Kuchnia indonezyjska jest uważana za jedną z najbardziej różnorodnych kuchni świata, ale trzeba rozróżnić tutaj dwie rzeczy. Czym innym jest indonezyjska sztuka kulinarna, której potraw można spróbować w dobrych restauracjach, a czym innym jest to, co Indonezyjczycy faktycznie jedzą. W pierwszym przypadku można się natknąć na naprawdę ciekawe smaki – zwłaszcza, że uprawia się tam sporo przypraw, które w Polsce są trudno dostępne, takich jak galangal czy kencur. I tę opcję kulinarną polecam, zwłaszcza dla tych, którzy tak jak ja lubią kuchenne eksperymenty. Jeśli natomiast chodzi o to, co tak naprawę jedzą miejscowi to jest zupełnie inna para kaloszy. Nie zapominajmy, że Indonezja jest krajem stosunkowo biednym i dostępność różnych produktów spożywczych dla przeciętnego Indonezyjczyka jest raczej ograniczona. Posiłki, zwłaszcza na wsi, to tak naprawę kombinacja kilku prostych składników: ryżu, jajek, fasolki szparagowej, marchewki, czosnku i chilli. Zmieniają się tylko proporcje składników i forma, w jakiej są podane: smażone, gotowane albo jako zupa. I tak w kółko. Po kilku dniach takiej diety na widok hasła Nasi Goreng (ryż smażony z warzywami) automatycznie szłam w innym kierunku J

Warto natomiast zwrócić uwagę na coś innego – w Indonezji dostępne są ogromne ilości owoców, więc za śmieszne pieniądze można kupić świeże soki owocowe, często w formie koktajlu na bazie mleka kokosowego. Bajka. Trzeba tylko uważać, bo nie wszyscy sprzedawcy dbają o higienę i można się nieźle zatruć. Na szczęście leki na dolegliwości pokarmowe też są śmiesznie tanie J

Ryż smażony z jakiem i porem. Do większości indonezyjskich potraw podaje się widelec i łyżkę, przez cały pobyt na Bali nie spotkaliśmy się z nożem.
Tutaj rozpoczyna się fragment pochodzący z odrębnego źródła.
(* ===== verification/AddrSpace.v ===== *)
(** * Address spaces (kernel/src/memory.rs)

    User mappings in a given address space (named by its root table, [cr3]; 0 is
    the active one): device and DMA ranges, surfaces, fresh pages, and the
    copy-on-write registry.  The page-table code itself is the crate x86_64's
    and a parameter: the class [Mapper] has the operations the kernel calls and
    [MapperLaws] what they are documented to do.  Flushing TLBs and the
    contents of pages are not modelled. *)
From S2P Require Import Prelude FramePool.

(** kernel/src/memory.rs:19-19 [USER_ADDR_LIMIT] *)
Definition USER_ADDR_LIMIT : Z := 2147483648.
(** kernel/src/memory.rs:24-24 [USER_ADDR_BASE] *)
Definition USER_ADDR_BASE : Z := 1073741824.
(** kernel/src/memory.rs:27-27 [USER_STACK_TOP] *)
Definition USER_STACK_TOP : Z := 2147418112.

(** kernel/src/memory.rs:30-33 [is_canonical] *)
Definition is_canonical (addr : Z) : bool :=
  (wrap 64 (Z.shiftr (to_signed 64 (wrap 64 (Z.shiftl addr 16))) 16) =? addr)%Z.

(** kernel/src/memory.rs:37-52 [is_user_range] *)
Definition is_user_range (ptr len : Z) : bool :=
  if (ptr =? 0)%Z then false
  else if negb (is_canonical ptr) then false
  else if (USER_ADDR_LIMIT <=? ptr)%Z then false
  else match fits 64 (ptr + len) with
       | None => false
       | Some stop => (stop <=? USER_ADDR_LIMIT)%Z
       end.

(** ** The page tables of the library *)

Inductive map_result := Mapped | PageAlreadyMapped | MapFailed.

(** Pages and frames are the addresses of their first bytes.  [map_to] takes the
    frames of new tables from the pool; [empty_tables] unlinks the tables of the
    private subtree that have no entry left and returns them. *)
Class Mapper (PT : Type) := {
  translate : Z → Z → PT → option Z;
  page_flags : Z → Z → PT → option Z;
  map_to : Z → Z → Z → Z → PT → option FramePool → map_result * PT * option FramePool;
  update_flags : Z → Z → Z → PT → PT;
  unmap : Z → Z → PT → option Z * PT;
  open_root : Z → PT → PT;
  empty_tables : Z → PT → list Z * PT;
}.

(** Page table entry flags. *)
Definition PTE_PRESENT : Z := 1.
Definition PTE_WRITABLE : Z := 2.
Definition PTE_USER : Z := 4.
Definition PTE_BIT_9 : Z := 512.
Definition PTE_NO_EXECUTE : Z := 9223372036854775808.

(** Pages of the private part of an address space. *)
Definition user_page (p : Z) : Prop := (USER_ADDR_BASE ≤ p < USER_ADDR_LIMIT)%Z ∧ (p mod 4096 = 0)%Z.

(** The mapping of page [p'] in [c'] cannot be that of [p] in [c]; 0 stands for
    whichever address space is active. *)
Definition elsewhere_page (c p c' p' : Z) : Prop := p' ≠ p ∨ (c' ≠ c ∧ c ≠ 0%Z ∧ c' ≠ 0%Z).

(** What the library documents: [map_to] adds one mapping or none, never
    replacing one, and takes frames from the allocator for new tables only;
    unmapping removes one mapping; an empty table holds no mapping. *)
Class MapperLaws (PT : Type) `{!Mapper PT} := {
  table_frames : PT → gset Z;
  map_to_mapped c p f fl t g t' g' : map_to c p f fl t g = (Mapped, t', g') → user_page p →
    translate c p t = None ∧ translate c p t' = Some f ∧
    ∀ c' p', user_page p' → elsewhere_page c p c' p' → translate c' p' t' = translate c' p' t;
  map_to_refused c p f fl t g r t' g' : map_to c p f fl t g = (r, t', g') → r ≠ Mapped →
    ∀ c' p', translate c' p' t' = translate c' p' t;
  map_to_occupied c p f fl t g : is_Some (translate c p t) → ∃ t' g', map_to c p f fl t g = (PageAlreadyMapped, t', g');
  map_to_pool c p f fl t g r t' g' : map_to c p f fl t g = (r, t', g') →
    rtc (λ a b, b = (user_alloc_frame a).2) g g' ∧
    ∀ q q', g = Some q → g' = Some q' → table_frames t' = table_frames t ∪ (allocated q' ∖ allocated q);
  unmap_spec c p t : user_page p →
    (unmap c p t).1 = translate c p t ∧ translate c p (unmap c p t).2 = None ∧
    ∀ c' p', user_page p' → elsewhere_page c p c' p' → translate c' p' (unmap c p t).2 = translate c' p' t;
  unmap_tables c p t : table_frames (unmap c p t).2 = table_frames t;
  update_flags_translate c p fl t c' p' : translate c' p' (update_flags c p fl t) = translate c' p' t;
  update_flags_tables c p fl t : table_frames (update_flags c p fl t) = table_frames t;
  open_root_translate c t c' p' : translate c' p' (open_root c t) = translate c' p' t;
  open_root_tables c t : table_frames (open_root c t) = table_frames t;
  empty_tables_translate c t c' p' : translate c' p' (empty_tables c t).2 = translate c' p' t;
  empty_tables_tables c t : NoDup (empty_tables c t).1 ∧
    (∀ f, f ∈ (empty_tables c t).1 → f ∈ table_frames t) ∧
    table_frames (empty_tables c t).2 = table_frames t ∖ list_to_set (empty_tables c t).1;
}.

Section memory.
Context {PT : Type} `{!Mapper PT}.

(** kernel/src/memory.rs:693-693 [COW_PAGES] *)
Record Memory := mkMemory {
  tables : PT;
  pool : option FramePool;
  COW_PAGES : gmap (Z * Z) Z;
}.

Local Abbreviation M := (comp Memory string).

Definition with_tables (t : PT) (m : Memory) : Memory := mkMemory t (pool m) (COW_PAGES m).
Definition with_pool (g : option FramePool) (m : Memory) : Memory := mkMemory (tables m) g (COW_PAGES m).
Definition with_cow (c : gmap (Z * Z) Z) (m : Memory) : Memory := mkMemory (tables m) (pool m) c.

(** [Page::containing_address(VirtAddr::new(v))]: [VirtAddr::new] panics on an
    address that is not canonical *)
Definition page_of (v : Z) : M Z :=
  v ← unwrap (fits 64 v);
  if is_canonical v then mret (v - v mod 4096)%Z else panic.
(** [PhysAddr::new(p)]: a physical address has 52 bits *)
Definition phys_of (p : Z) : M Z := unwrap (fits 52 p).
Definition frame_of (p : Z) : Z := (p - p mod 4096)%Z.

Definition alloc_frame : M (option Z) := λ m,
  let '(f, g) := user_alloc_frame (pool m) in (Ok f, with_pool g m).
Definition free_frame (f : Z) : M unit :=
  m ← get; g ← unwrap (user_free_frame f (pool m)); put (with_pool g m).
Definition mapper_map (cr3 page frame flags : Z) : M map_result := λ m,
  let '(r, t, g) := map_to cr3 page frame flags (tables m) (pool m) in
  (Ok r, with_pool g (with_tables t m)).
Definition mapper_unmap (cr3 page : Z) : M (option Z) := λ m,
  let '(f, t) := unmap cr3 page (tables m) in (Ok f, with_tables t m).

(** kernel/src/memory.rs:502-525 [prune_empty_user_tables] *)
Definition prune_empty_user_tables (cr3 : Z) : M unit :=
  m ← get;
  let '(fs, t) := empty_tables cr3 (tables m) in
  put (with_tables t m);; for_each fs free_frame.

(** Writable pages are not executable outside the code window —
    kernel/src/memory.rs:239-245 [map_user_phys_range_in_cr3, flags] *)
Definition user_flags (virt : Z) (writable : bool) (extra : Z) : Z :=
  let fl := Z.lor PTE_PRESENT (Z.lor PTE_USER extra) in
  if writable then
    let fl := Z.lor fl PTE_WRITABLE in
    if (USER_ADDR_BASE + 8192 <=? virt)%Z || (virt <? USER_ADDR_BASE)%Z then Z.lor fl PTE_NO_EXECUTE else fl
  else fl.

Definition reject_kernel (virt : Z) (e : string) : M unit :=
  reject_if (negb (is_canonical virt) || (USER_ADDR_LIMIT <=? virt)%Z) e.

(** A page that is mapped already keeps its frame and gets new flags —
    kernel/src/memory.rs:248-263 [map_user_phys_range_in_cr3, loop] *)
Definition map_phys_page (cr3 virt phys fl : Z) (i : Z) : M unit :=
  v ← unwrap (fits 64 (virt + i * 4096));
  p ← phys_of (phys + i * 4096);
  page ← page_of v;
  r ← mapper_map cr3 page (frame_of p) fl;
  match r with
  | Mapped => mret tt
  | PageAlreadyMapped => modify (λ m, with_tables (update_flags cr3 page fl (tables m)) m)
  | MapFailed => throw "failed to map phys page to user"
  end.

Definition upto (n : Z) : list Z := Z.of_nat <$> seq 0 (Z.to_nat n).

(** kernel/src/memory.rs:218-265 [map_user_phys_range_in_cr3] *)
Definition map_user_phys_range_in_cr3 (cr3 virt phys count : Z) (writable : bool) : M unit :=
  reject_kernel virt "user mapping target outside user space";;
  modify (λ m, with_tables (open_root cr3 (tables m)) m);;
  for_each (upto count) (map_phys_page cr3 virt phys (user_flags virt writable 0)).

(** kernel/src/memory.rs:269-276 [map_user_phys_range] *)
Definition map_user_phys_range (virt phys count : Z) (writable : bool) : M unit :=
  map_user_phys_range_in_cr3 0 virt phys count writable.

Definition unmap_page_at (cr3 virt i : Z) : M unit :=
  v ← unwrap (fits 64 (virt + i * 4096)); page ← page_of v; _ ← mapper_unmap cr3 page; mret tt.

(** kernel/src/memory.rs:278-308 [unmap_user_phys_range_in_cr3] *)
Definition unmap_user_phys_range_in_cr3 (cr3 virt count : Z) : M unit :=
  reject_kernel virt "user unmapping target outside user space";;
  for_each (upto count) (unmap_page_at cr3 virt);;
  if (cr3 =? 0)%Z then mret tt else prune_empty_user_tables cr3.

(** ** Surfaces *)

Definition surface_flags : Z := Z.lor PTE_PRESENT (Z.lor PTE_USER (Z.lor PTE_WRITABLE PTE_NO_EXECUTE)).

(** kernel/src/memory.rs:458-476 [map_surface_frames, loop] *)
Fixpoint map_surface_loop (cr3 virt phys : Z) (n : nat) (i : Z) : M unit :=
  match n with
  | O => mret tt
  | S n =>
      page ← page_of (virt + i * 4096);
      p ← phys_of (phys + i * 4096);
      r ← mapper_map cr3 page (frame_of p) surface_flags;
      match r with
      | Mapped => map_surface_loop cr3 virt phys n (i + 1)
      | _ =>
          for_each (upto i) (unmap_page_at cr3 virt);;
          prune_empty_user_tables cr3;;
          throw "Surface mapping failed or overlaps an existing mapping"
      end
  end.

(** kernel/src/memory.rs:448-478 [map_surface_frames] *)
Definition map_surface_frames (cr3 virt phys n : Z) : M unit :=
  let bad := (cr3 =? 0)%Z || (virt <? USER_ADDR_BASE)%Z || negb (virt mod 4096 =? 0)%Z
    || negb (phys mod 4096 =? 0)%Z || (n =? 0)%Z in
  reject_if bad "Invalid surface mapping";;
  bytes ← ok_or (fits 64 (n * 4096)) "Surface range overflow";
  reject_if (negb (is_user_range virt bytes)) "Invalid surface mapping";;
  map_surface_loop cr3 virt phys (Z.to_nat n) 0.

(** kernel/src/memory.rs:484-489 [unmap_surface_frames, validation] *)
Definition check_surface_page (cr3 virt phys i : Z) : M unit :=
  page ← page_of (virt + i * 4096);
  m ← get;
  p ← unwrap (fits 64 (phys + i * 4096));
  reject_if (negb (bool_decide (translate cr3 page (tables m) = Some p)))
    "Surface backing does not match the owner page table".
(** kernel/src/memory.rs:490-494 [unmap_surface_frames, removal] *)
Definition unmap_surface_page (cr3 virt i : Z) : M unit :=
  page ← page_of (virt + i * 4096);
  f ← mapper_unmap cr3 page;
  _ ← ok_or f "Surface unmap failed"%string; mret tt.

(** kernel/src/memory.rs:480-499 [unmap_surface_frames] *)
Definition unmap_surface_frames (cr3 virt phys n : Z) : M unit :=
  for_each (upto n) (check_surface_page cr3 virt phys);;
  for_each (upto n) (unmap_surface_page cr3 virt);;
  prune_empty_user_tables cr3.

(** ** Fresh pages *)

(** kernel/src/memory.rs:573-615 [map_user_page_in_cr3] *)
Definition map_user_page_in_cr3 (cr3 virt : Z) (writable : bool) : M Z :=
  reject_if (negb (is_canonical virt) || (virt <? USER_ADDR_BASE)%Z || (USER_ADDR_LIMIT <=? virt)%Z)
    "user mapping target outside user space";;
  o ← alloc_frame;
  frame ← ok_or o "no free user frames"%string;
  page ← page_of virt;
  modify (λ m, with_tables (open_root cr3 (tables m)) m);;
  r ← mapper_map cr3 page frame (user_flags virt writable PTE_BIT_9);
  match r with
  | Mapped => mret virt
  | _ => free_frame frame;; throw "user page already mapped or page-table allocation failed"
  end.

(** kernel/src/memory.rs:618-630 [translate_page_in_cr3] *)
Definition translate_page_in_cr3 (cr3 virt : Z) (m : Memory) : option Z :=
  translate cr3 (virt - virt mod 4096) (tables m).

(** kernel/src/memory.rs:674-680 [map_user_region_in_cr3, rollback] *)
Definition take_back_page (cr3 start i : Z) : M unit :=
  page ← page_of (start + i * 4096);
  f ← mapper_unmap cr3 page;
  match f with Some f => free_frame f | None => mret tt end.

(** kernel/src/memory.rs:665-686 [map_user_region_in_cr3, loop] *)
Fixpoint map_region_loop (cr3 start : Z) (writable : bool) (n : nat) (i : Z) : M unit :=
  match n with
  | O => mret tt
  | S n =>
      r ← attempt (map_user_page_in_cr3 cr3 (start + i * 4096) writable);
      match r with
      | inr _ => map_region_loop cr3 start writable n (i + 1)
      | inl e =>
          for_each (upto i) (take_back_page cr3 start);;
          (if (cr3 =? 0)%Z then mret tt else prune_empty_user_tables cr3);;
          throw e
      end
  end.

(** kernel/src/memory.rs:660-687 [map_user_region_in_cr3] *)
Definition map_user_region_in_cr3 (cr3 virt len : Z) (writable : bool) : M Z :=
  stop ← ok_or (fits 64 (virt + len `max` 1)) "User region overflow"%string;
  reject_if ((virt <? USER_ADDR_BASE)%Z || (USER_ADDR_LIMIT <? stop)%Z) "User region out of bounds";;
  let start := Z.land virt (Z.lnot 4095) in
  map_region_loop cr3 start writable (Z.to_nat ((stop - start + 4095) / 4096)) 0;;
  mret virt.

(** ** Copy on write *)

Definition page_down (a : Z) : Z := Z.land a (Z.lnot 4095).

(** kernel/src/memory.rs:696-699 [register_cow_page] *)
Definition register_cow_page (cr3 virt original : Z) (m : Memory) : Memory :=
  with_cow (<[(cr3, page_down virt) := original]> (COW_PAGES m)) m.
(** kernel/src/memory.rs:702-705 [is_cow_page] *)
Definition is_cow_page (cr3 virt : Z) (m : Memory) : bool :=
  bool_decide (is_Some (COW_PAGES m !! (cr3, page_down virt))).

(** The copy of the page's contents is left out —
    kernel/src/memory.rs:709-752 [handle_cow_fault] *)
Definition handle_cow_fault (cr3 fault_virt : Z) : M unit :=
  let key := (cr3, page_down fault_virt) in
  m ← get;
  _ ← ok_or (COW_PAGES m !! key) "Not a tracked CoW page"%string;
  put (with_cow (delete key (COW_PAGES m)) m);;
  o ← alloc_frame;
  new_frame ← ok_or o "No physical memory for CoW duplication"%string;
  page ← page_of (page_down fault_virt);
  _ ← mapper_unmap cr3 page;
  r ← mapper_map cr3 page new_frame (Z.lor PTE_PRESENT (Z.lor PTE_USER PTE_WRITABLE));
  match r with
  | Mapped => mret tt
  | _ => throw "Failed to remap CoW page"
  end.
End memory.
Mie Goreng - ryż smażony z warzywami. Danie bez ryżu się nie liczy, więc wszystko podaje się z chrupkami ryżowymi.


Dania często są podawane na talerzach z drzewa palmowego. Obok obowiązkowe soki - z papai i ananasa.


Wszechobecne kokosy -  można je kupić wraz ze słomką  za 5 000 - 10 000 rupii (ok. 2 złotych)


Stoisko z owocami, Kuta, Lombok

Tak jak pisałam [tutaj], Indonezja potrafi zaskakiwać na przeróżne sposoby, warto przekonać się na własnej skórze. Moje doświadczenia z tamtejszą kuchnią pochodzą z dwóch wysp: Bali i Lomboku. Jestem niesamowicie ciekawa, czy przekłada się to też na resztę kraju, więc jeśli ktoś miał do czynienia z innymi wyspami to chętnie poczytam!